Department Imaging Physics, University of Texas MD Anderson Cancer Center, Houston, TX 77030, USA.
Clin Radiol. 2020 Jun;75(6):479.e17-479.e22. doi: 10.1016/j.crad.2020.01.012. Epub 2020 Feb 20.
To determine the value of contrast-enhanced computed tomography (CT)-derived radiomic features in the preoperative prediction of Ki-67 expression in adrenocortical carcinoma (ACC) and to detect significant associations between radiomic features and Ki-67 expression in ACC.
For this retrospective analysis, patients with histopathologically proven ACC were reviewed. Radiomic features were extracted for all patients from the preoperative contrast-enhanced abdominal CT images. Statistical analysis identified the radiomic features predicting the Ki-67 index in ACC and analysed the correlation with the Ki-67 index.
Fifty-three cases of ACC that met eligibility criteria were identified and analysed.
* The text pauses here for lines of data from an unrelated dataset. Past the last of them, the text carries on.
(** X24: the decorator scenario end to end: after unregister_all, checker
    applied to functions of distinct names that return passing pairs, and
    HealthCheck() with its defaults, run() returns status 200 with the JSON
    headers and the success formatter's output over one result per function,
    having invoked each new handle exactly once, in registration order; each
    handle forwards calls with no keyword named self or func to its
    function. *)
Theorem registered_passing_probes_run_once hostname json_dumps timeout fs s :
  NoDup (map __name__ fs) ->
  (forall f, f ∈ fs -> passing f) ->
  let s1 := registered fs (snd (HealthCheckMonitor.unregister_all s)) in
  let s2 := snd (HealthCheck.__init__ (default_args hostname json_dumps) s1) in
  exists os results t s3,
    HealthCheck.run timeout None s2 =
      (Ok (VStr (json_dumps (json_data hostname "success" t results [])),
           200%Z, json_headers), s3) /\
    length results = length fs /\
    invoked s3 = (invoked s ++ os)%list /\
    NoDup os /\
    Forall2 (fun f o => forall a w, forwardable a ->
                                    call_object (heap s3) o a w = code f a w) fs os.
Proof.
  intros Hnd Hpass s1 s2.
  destruct (registered_spec fs (snd (HealthCheckMonitor.unregister_all s)) Hnd)
    as (os & Hreg & Hlen & Hndo & _ & Hall & _ & _ & _ & Hi); [done|].
  fold s1 in Hreg, Hall, Hi. simpl in Hreg, Hi.
  assert (s2 = set_hc (new_aggregator (default_args hostname json_dumps)) s1) as Hs2.
  { subst s2. by rewrite init_default. }
  clearbody s2. clearbody s1. subst s2.
  set (s2 := set_hc (new_aggregator (default_args hostname json_dumps)) s1).
  assert (HealthCheckMonitor.get_checkers None s2 = (Ok os, s2)) as Hf.
  { unfold HealthCheckMonitor.get_checkers, gets. simpl. rewrite Hreg.
    unfold dict_values. rewrite snd_zip; [done|]. rewrite length_map. lia. }
  assert (forall f o, heap s1 !! o = Some (handle_of f) ->
                      forall a w, forwardable a ->
                                  call_object (heap s2) o a w = code f a w) as Hcall.
  { intros f o Ho a w Hfw. by eapply handle_forwards. }
  assert (forall o, o ∈ os -> exists f, f ∈ fs /\ heap s1 !! o = Some (handle_of f)) as Hos.
  { intros o Ho. apply list_elem_of_lookup in Ho as [i Hi'].
    destruct (Forall2_lookup_r _ _ _ _ _ Hall Hi') as (f & Hf' & Hh).
    exists f. split; [|done]. by eapply list_elem_of_lookup_2. }
  destruct (collect_results_passing timeout os os [] s2)
    as (results & s3 & Hres & Hallp & Hinv); try done.
  { intros o Ho. destruct (Hos o Ho) as (f & _ & Hh). simpl. rewrite Hh.
    eexists. reflexivity. }
  { intros o Ho w. destruct (Hos o Ho) as (f & Hfin & Hh).
    destruct (Hpass f Hfin no_args w) as (p & out & w' & Hc & Hp).
    exists p, out, w'. split; [|done].
    rewrite guarded_disabled; [|simpl; lra].
    by rewrite (Hcall f o Hh no_args w forwardable_no_args). }
  pose proof (keeps_collect_results timeout os [] s2) as [Hheap _ Hcfg _].
  destruct (collect_results_shape timeout os [] s2) as (_ & Hshape).
  rewrite Hres in Hheap, Hcfg, Hshape. simpl in Hheap, Hcfg, Hshape.
  destruct (Hshape results eq_refl) as [Hlenr _].
  assert (HealthCheck.collect_sections (functions (hc s3)) [] s3 = (Ok [], s3)) as Hcs.
  { by rewrite (f_equal functions Hcfg : functions (hc s3) = _). }
  exists os, results, (peek (world s3)), (set_world (tick (world s3)) s3).
  split; [|split; [|split; [|split]]].
  - rewrite (run_unfold _ _ _ _ _ _ _ _ _ Hf Hres Hcs), Hallp.
    unfold success_branch.
    rewrite (f_equal success_handler Hcfg : success_handler (hc s3) = _).
    rewrite (f_equal success_status Hcfg : success_status (hc s3) = _).
    rewrite (f_equal success_headers Hcfg : success_headers (hc s3) = _).
    reflexivity.
  - rewrite Hlenr. simpl. lia.
  - simpl. rewrite Hinv; [|done|].
    + simpl. by rewrite Hi.
    + intros o _. apply lookup_empty.
  - done.
  - simpl. rewrite Hheap. eapply Forall2_impl; [exact Hall|].
    intros f o Ho. by apply Hcall.
Qed.

Lemma registered_passing_probes_run_once_witness :
  let s1 := registered [probe_ok; probe_mail]
              (snd (HealthCheckMonitor.unregister_all two_probes)) in
  let s2 := snd (HealthCheck.__init__ (default_args a_hostname keys_only) s1) in
  exists os results t s3,
    HealthCheck.run timeout None s2 =
      (Ok (VStr (keys_only (json_data a_hostname "success" t results [])),
           200%Z, json_headers), s3) /\
    length results = length [probe_ok; probe_mail] /\
    invoked s3 = (invoked two_probes ++ os)%list /\
    NoDup os /\
    Forall2 (fun f o => forall a w, forwardable a ->
                                    call_object (heap s3) o a w = code f a w)
      [probe_ok; probe_mail] os.
Proof.
  apply (registered_passing_probes_run_once a_hostname keys_only timeout
           [probe_ok; probe_mail] two_probes).
  - apply (bool_decide_unpack _). vm_compute. exact I.
  - intros f Hf a w. apply elem_of_cons in Hf as [->|Hf].
    + exists (VBool true), (VStr "fine"), w. split; reflexivity.
    + apply list_elem_of_singleton in Hf as ->.
      exists (VBool true), (VStr "sent"), w. split; reflexivity.
Defined.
Of the radiomic features analysed, 10 showed statistically significant differences between the high and low Ki-67 expression subgroups. Multivariate linear regression analysis yielded a predictive model showing a significant association between radiomic signature and Ki-67 expression status in ACC (R=0.67, adjusted R=0.462, p=0.002). Further analysis of the independent predictors showed statistically significant correlation between Ki-67 expression and shape flatness, elongation, and grey-level long run emphasis (p=0.002, 0.01, and 0.04, respectively). The area under the curve for identification of high Ki-67 expression status was 0.78 for shape flatness and 0.7 for shape elongation.
Radiomic features derived from preoperative contrast-enhanced CT images show encouraging results in the prediction of the Ki-67 index in patients with ACC. Morphological features, such as shape flatness and elongation, were superior to other radiomic features in the detection of high Ki-67 expression.
确定对比增强计算机断层扫描(CT)衍生的放射组学特征在术前预测肾上腺皮质癌(ACC)中 Ki-67 表达的价值,并检测 ACC 中放射组学特征与 Ki-67 表达之间的显著相关性。
这项回顾性分析回顾了经组织病理学证实的 ACC 患者。从所有患者的术前增强腹部 CT 图像中提取放射组学特征。统计分析确定了预测 ACC 中 Ki-67 指数的放射组学特征,并分析了与 Ki-67 指数的相关性。
确定并分析了符合入选标准的 53 例 ACC 病例。在分析的放射组学特征中,有 10 个特征在 Ki-67 高表达亚组和低表达亚组之间存在统计学差异。多变量线性回归分析得出了一个预测模型,显示放射组学特征与 ACC 中 Ki-67 表达状态之间存在显著相关性(R=0.67,调整 R=0.462,p=0.002)。对独立预测因子的进一步分析显示,Ki-67 表达与形状平坦度、伸长率和灰度长运行强调之间存在统计学显著相关性(p=0.002、0.01 和 0.04)。用于识别高 Ki-67 表达状态的曲线下面积为形状平坦度的 0.78 和形状伸长率的 0.7。
术前增强 CT 图像衍生的放射组学特征在预测 ACC 患者的 Ki-67 指数方面取得了令人鼓舞的结果。形态特征,如形状平坦度和伸长率,在检测高 Ki-67 表达方面优于其他放射组学特征。